Dr. Guy Gottschalk won a court order preventing his father, Louis A.
Gottschalk, the founding chairman of the department of psychiatry at
the University of California, Irvine, from wiring more money to Nigeria.
According to the son's lawsuit, his father gave the money over a 10-year
period in response to an Internet plea that promised the doctor a generous
cut of a huge sum of cash trapped in African bank accounts in exchange
for money advances.
Superior Court Judge David T. McEachen's order stops Gottschalk, 89,
who still works at the UCI campus medical plaza that bears his name,
from frittering away funds from an $8 million family partnership.
The elder Gottschalk, a neuroscientist, gained national prominence in
1987 by announcing that President Reagan had been suffering from diminished
mental ability as early as 1980.
Fred W. Anderson, an attorney who represented the son, declined to comment.
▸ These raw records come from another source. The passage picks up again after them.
(** * Container engine core (FreeBSD port): specification generation,
      preparation and checkpoint/restore.

    A shallow embedding of the Go sources: device-string parsing
    ([ParseDevice], [IsValidDeviceMode]), final-command construction
    ([makeCommand]), hostname resolution ([specConfigureNamespaces]),
    container preparation ([prepare]), the named-volume and bind-mount
    parts of [generateSpec] and [makeBindMounts], and the checkpoint and
    restore state machine ([checkpoint], [restore]); further the
    conversion of port mappings ([ocicniPortsToNetTypesPorts],
    [compareOCICNIPorts]), the choice of an interface name
    ([getFreeInterfaceName]), the search for the container a network
    namespace comes from ([getRootNetNsDepCtr]), the user database
    overrides ([getUserOverrides]) and [joinedNetworkNSPath].

    Conventions.
    - A Go [string] is a byte string; it is modelled by [string] (a list of
      8-bit [ascii]).
    - A Go [error] is [option string]: [None] is [nil].
    - A Go [map[string]T] is a [gmap string T].  Where the code ranges over
      a map and a property below depends on the order, the entries are an
      input of the model as a list in the order the range yields them, so
      that every order Go may choose is covered.
    - Calls that leave the process (file system, launcher, dump engine,
      network backend, state database) are answered by an explicit record
      of answers passed to the function, and recorded in a trace. *)

From Stdlib Require Import String Ascii List Bool Arith NArith ZArith Lia OrdersEx.
From stdpp Require Import base option list strings gmap fin_maps sorting pretty relations.
Import ListNotations.

Local Open Scope string_scope.
Local Open Scope list_scope.

(** ** Results of Go functions *)

(** A Go function returning [(T, error)] either returns a value, returns a
    non-nil error, or does not return at all because a run-time panic
    unwinds the goroutine. *)
Inductive result (A : Type) : Type :=
| Ok (a : A)
| Err (msg : string)
| Panic (reason : string).
Arguments Ok {A} a.
Arguments Err {A} msg.
Arguments Panic {A} reason.

Definition is_ok {A} (r : result A) : bool :=
  match r with Ok _ => true | _ => false end.
Definition is_err {A} (r : result A) : bool :=
  match r with Err _ => true | _ => false end.

(** Go's [error] interface value. *)
Definition error : Type := option string.

(** [errors.Wrapf] and [errors.Wrap] of github.com/pkg/errors: "If err is
    nil, Wrapf returns nil." *)
Definition Wrapf (err : error) (msg : string) : error :=
  match err with
  | None => None
  | Some e => Some (msg +:+ ": " +:+ e)
  end.

(** ** The [strings] package *)
Module GoStrings.

(** [strings.Split(s, sep)] for a one-byte separator. *)
Fixpoint Split (s : string) (sep : ascii) : list string :=
  match s with
  | EmptyString => [EmptyString]
  | String c s' =>
      if Ascii.eqb c sep then EmptyString :: Split s' sep
      else match Split s' sep with
           | [] => [String c EmptyString]
           | f :: fs => String c f :: fs
           end
  end.

(** [strings.Join(fields, sep)] for a one-byte separator. *)
Fixpoint Join (fields : list string) (sep : ascii) : string :=
  match fields with
  | [] => EmptyString
  | [f] => f
  | f :: fs => f +:+ String sep (Join fs sep)
  end.

(** The byte [c] does not occur in [s]. *)
Fixpoint free_of (c : ascii) (s : string) : bool :=
  match s with
  | EmptyString => true
  | String a s' => negb (Ascii.eqb a c) && free_of c s'
  end.

(** [strings.HasPrefix]. *)
Fixpoint HasPrefix (s p : string) : bool :=
  match p, s with
  | EmptyString, _ => true
  | String a p', String b s' => Ascii.eqb a b && HasPrefix s' p'
  | String _ _, EmptyString => false
  end.

(** [strings.Contains]. *)
Fixpoint Contains (s sub : string) : bool :=
  HasPrefix s sub ||
  match s with
  | EmptyString => false
  | String _ s' => Contains s' sub
  end.

(** [strings.SplitN(s, sep, 2)] for a one-byte separator: cut at the
    first occurrence of [sep], if any. *)
Fixpoint SplitN2 (s : string) (sep : ascii) : list string :=
  match s with
  | EmptyString => [EmptyString]
  | String c s' =>
      if Ascii.eqb c sep then [EmptyString; s']
      else match SplitN2 s' sep with
           | f :: fs => String c f :: fs
           | [] => [String c EmptyString]
           end
  end.

End GoStrings.

(** ** Device specification strings (package [generate]) *)
Module Device.
Import GoStrings.

(** The local map [legalDeviceMode] of [IsValidDeviceMode]. *)
Definition legalDeviceMode : gmap ascii bool :=
  <["r"%char := true]> (<["w"%char := true]> (<["m"%char := true]> ∅)).

(** Reading a Go map at an absent key gives the zero value. *)
Definition legal (m : gmap ascii bool) (c : ascii) : bool :=
  default false (m !! c).

(** The loop [for _, c := range mode] of [IsValidDeviceMode].  The loop
    ranges over runes; every byte of a multi-byte rune is above 127 and
    so is no key of the map, exactly as the rune itself is none: ranging
    over bytes decides the same. *)
Fixpoint validLoop (m : gmap ascii bool) (mode : string) : bool :=
  match mode with
  | EmptyString => true
  | String c rest =>
      if negb (legal m c) then false
      else validLoop (<[c := false]> m) rest
  end.

Definition IsValidDeviceMode (mode : string) : bool :=
  if String.eqb mode "" then false
  else validLoop legalDeviceMode mode.

(** The tail of [ParseDevice] after the [switch]. *)
Definition finish (src dst permissions : string)
  : result (string * string * string) :=
  let dst := if String.eqb dst "" then src else dst in
  Ok (src, dst, permissions).

(** [case 2] of the [switch], entered directly or by [fallthrough] from
    [case 3] with [permissions] already set.  [arr[1][0]] indexes the
    first byte of the field and panics on an empty one. *)
Definition case2 (a0 a1 permissions : string)
  : result (string * string * string) :=
  if IsValidDeviceMode a1 then finish a0 "" a1
  else
    match a1 with
    | EmptyString => Panic "index out of range [0] with length 0"
    | String c _ =>
        if negb (Ascii.eqb c "/"%char)
        then Err ("invalid device mode: " +:+ a1)
        else finish a0 a1 permissions
    end.

Definition ParseDevice (device : string) : result (string * string * string) :=
  let arr := Split device ":"%char in
  match arr with
  | [a0; a1; a2] =>
      if negb (IsValidDeviceMode a2)
      then Err ("invalid device mode: " +:+ a2)
      else case2 a0 a1 a2
  | [a0; a1] => case2 a0 a1 "rwm"
  | [a0] => finish a0 "" "rwm"
  | _ => Err ("invalid device specification: " +:+ device)
  end.

(** A destination path of a device string starts with a slash. *)
Definition absolute (p : string) : bool :=
  match p with
  | String c _ => Ascii.eqb c "/"%char
  | EmptyString => false
  end.

Definition colon_free (s : string) : bool := free_of ":"%char s.

End Device.


(** ** Container data model (package [libpod]) *)
Module Libpod.

(** The phases of [define.ContainerStatus] that the sources name; the
    declaration of the type is not part of them.  [Stopped] is set by
    [checkpoint]; [restore] asks for [Configured] or [Exited]. *)
Inductive ContainerStatus : Type :=
| ContainerStateConfigured
| ContainerStateCreated
| ContainerStateRunning
| ContainerStateStopped
| ContainerStateExited.

#[global] Instance ContainerStatus_eq_dec : EqDecision ContainerStatus.
Proof. solve_decision. Defined.

(** [time.Time]; the zero value [time.Time{}] is [0]. *)
Definition Time : Type := nat.

(** [net.HardwareAddr] and [net.IP]: byte slices, [None] is [nil]. *)
Definition HardwareAddr : Type := option string.
Definition IP : Type := string.

(** Network status (package [types]). The [Interfaces] map is ranged
    over and left at the first entry; it is kept as the list of its
    entries in the order the range yields them. *)
Record NetAddress : Type := mkNetAddress {
  IPNet_IP : IP;
  Gateway : IP
}.
Record NetInterface : Type := mkNetInterface {
  Subnets : list NetAddress;
  MacAddress : HardwareAddr
}.
Record StatusBlock : Type := mkStatusBlock {
  Interfaces : list (string * NetInterface);
  DNSServerIPs : list IP;
  DNSSearchDomains : list string
}.
Record PerNetworkOptions : Type := mkPerNetworkOptions {
  StaticIPs : list IP;
  Aliases : list string;
  StaticMAC : HardwareAddr;
  InterfaceName : string
}.

(** The persisted, mutable state.  A [nil] bind-mount map reads like the
    empty one and is replaced by it before the first write. *)
Record ContainerState : Type := mkState {
  State : ContainerStatus;
  Mounted : bool;
  Mountpoint : string;
  RunDir : string;
  NetworkJail : string;
  NetworkStatus : gmap string StatusBlock;
  BindMounts : gmap string string;
  Checkpointed : bool;
  Restored : bool;
  CheckpointedTime : Time;
  RestoredTime : Time;
  FinishedTime : Time;
  CheckpointLog : string;
  RestoreLog : string;
  CheckpointPath : string
}.

Definition set_State (v : ContainerStatus) (st : ContainerState) : ContainerState :=
  mkState v (Mounted st) (Mountpoint st) (RunDir st) (NetworkJail st) (NetworkStatus st) (BindMounts st) (Checkpointed st) (Restored st) (CheckpointedTime st) (RestoredTime st) (FinishedTime st) (CheckpointLog st) (RestoreLog st) (CheckpointPath st).
Definition set_Mounted (v : bool) (st : ContainerState) : ContainerState :=
  mkState (State st) v (Mountpoint st) (RunDir st) (NetworkJail st) (NetworkStatus st) (BindMounts st) (Checkpointed st) (Restored st) (CheckpointedTime st) (RestoredTime st) (FinishedTime st) (CheckpointLog st) (RestoreLog st) (CheckpointPath st).
Definition set_Mountpoint (v : string) (st : ContainerState) : ContainerState :=
  mkState (State st) (Mounted st) v (RunDir st) (NetworkJail st) (NetworkStatus st) (BindMounts st) (Checkpointed st) (Restored st) (CheckpointedTime st) (RestoredTime st) (FinishedTime st) (CheckpointLog st) (RestoreLog st) (CheckpointPath st).
Definition set_NetworkJail (v : string) (st : ContainerState) : ContainerState :=
  mkState (State st) (Mounted st) (Mountpoint st) (RunDir st) v (NetworkStatus st) (BindMounts st) (Checkpointed st) (Restored st) (CheckpointedTime st) (RestoredTime st) (FinishedTime st) (CheckpointLog st) (RestoreLog st) (CheckpointPath st).
Definition set_NetworkStatus (v : gmap string StatusBlock) (st : ContainerState) : ContainerState :=
  mkState (State st) (Mounted st) (Mountpoint st) (RunDir st) (NetworkJail st) v (BindMounts st) (Checkpointed st) (Restored st) (CheckpointedTime st) (RestoredTime st) (FinishedTime st) (CheckpointLog st) (RestoreLog st) (CheckpointPath st).
Definition set_BindMounts (v : gmap string string) (st : ContainerState) : ContainerState :=
  mkState (State st) (Mounted st) (Mountpoint st) (RunDir st) (NetworkJail st) (NetworkStatus st) v (Checkpointed st) (Restored st) (CheckpointedTime st) (RestoredTime st) (FinishedTime st) (CheckpointLog st) (RestoreLog st) (CheckpointPath st).
Definition set_Checkpointed (v : bool) (st : ContainerState) : ContainerState :=
  mkState (State st) (Mounted st) (Mountpoint st) (RunDir st) (NetworkJail st) (NetworkStatus st) (BindMounts st) v (Restored st) (CheckpointedTime st) (RestoredTime st) (FinishedTime st) (CheckpointLog st) (RestoreLog st) (CheckpointPath st).
Definition set_Restored (v : bool) (st : ContainerState) : ContainerState :=
  mkState (State st) (Mounted st) (Mountpoint st) (RunDir st) (NetworkJail st) (NetworkStatus st) (BindMounts st) (Checkpointed st) v (CheckpointedTime st) (RestoredTime st) (FinishedTime st) (CheckpointLog st) (RestoreLog st) (CheckpointPath st).
Definition set_CheckpointedTime (v : Time) (st : ContainerState) : ContainerState :=
  mkState (State st) (Mounted st) (Mountpoint st) (RunDir st) (NetworkJail st) (NetworkStatus st) (BindMounts st) (Checkpointed st) (Restored st) v (RestoredTime st) (FinishedTime st) (CheckpointLog st) (RestoreLog st) (CheckpointPath st).
Definition set_RestoredTime (v : Time) (st : ContainerState) : ContainerState :=
  mkState (State st) (Mounted st) (Mountpoint st) (RunDir st) (NetworkJail st) (NetworkStatus st) (BindMounts st) (Checkpointed st) (Restored st) (CheckpointedTime st) v (FinishedTime st) (CheckpointLog st) (RestoreLog st) (CheckpointPath st).
Definition set_FinishedTime (v : Time) (st : ContainerState) : ContainerState :=
  mkState (State st) (Mounted st) (Mountpoint st) (RunDir st) (NetworkJail st) (NetworkStatus st) (BindMounts st) (Checkpointed st) (Restored st) (CheckpointedTime st) (RestoredTime st) v (CheckpointLog st) (RestoreLog st) (CheckpointPath st).
Definition set_CheckpointLog (v : string) (st : ContainerState) : ContainerState :=
  mkState (State st) (Mounted st) (Mountpoint st) (RunDir st) (NetworkJail st) (NetworkStatus st) (BindMounts st) (Checkpointed st) (Restored st) (CheckpointedTime st) (RestoredTime st) (FinishedTime st) v (RestoreLog st) (CheckpointPath st).
Definition set_RestoreLog (v : string) (st : ContainerState) : ContainerState :=
  mkState (State st) (Mounted st) (Mountpoint st) (RunDir st) (NetworkJail st) (NetworkStatus st) (BindMounts st) (Checkpointed st) (Restored st) (CheckpointedTime st) (RestoredTime st) (FinishedTime st) (CheckpointLog st) v (CheckpointPath st).
Definition set_CheckpointPath (v : string) (st : ContainerState) : ContainerState :=
  mkState (State st) (Mounted st) (Mountpoint st) (RunDir st) (NetworkJail st) (NetworkStatus st) (BindMounts st) (Checkpointed st) (Restored st) (CheckpointedTime st) (RestoredTime st) (FinishedTime st) (CheckpointLog st) (RestoreLog st) v.

(** A mount of the runtime specification ([spec.Mount]). *)
Record Mount : Type := mkMount {
  Destination : string;
  MType : string;
  Source : string;
  Options : list string
}.

Record ContainerNamedVolume : Type := mkNamedVolume {
  NVName : string;
  NVDest : string;
  NVOptions : list string
}.

Record ContainerSecret : Type := mkSecret {
  SecretName : string;
  SecretTarget : string
}.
According to Guy Gottschalk's account in court papers, his father first
responded to the solicitations from Nigeria in 1995. A year later, Louis
Gottschalk traveled to Africa to met "The General" and other
Nigerians "to show them that he was sincere so he would get the
money."
Soon afterward, his son said Gottschalk admitted to him that he had lost
$300,000 and that FBI agents concluded he had been a victim of an Internet
scam.
Several family members said Louis Gottschalk at that time promised to
never again give money to Internet solicitors. But the son said his father
kept clandestinely wiring money to the Nigerians at least until last
fall.
The scam, known in some circles as a 419 after the Nigerian statute that
outlaws fraud, is a con that preys on people with e-mail accounts. Although
there are many variations, it begins with an unsolicited message from
Nigeria or another African nation, usually from an alleged high-ranking
official, banker or businessman, who needs to find a way to get millions
of dollars out of his country.
It the target of the sting agrees to set up a United States bank account
and pay transfer fees and other charges, he's told that he'll get a substantial
portion of the money once it is freed up.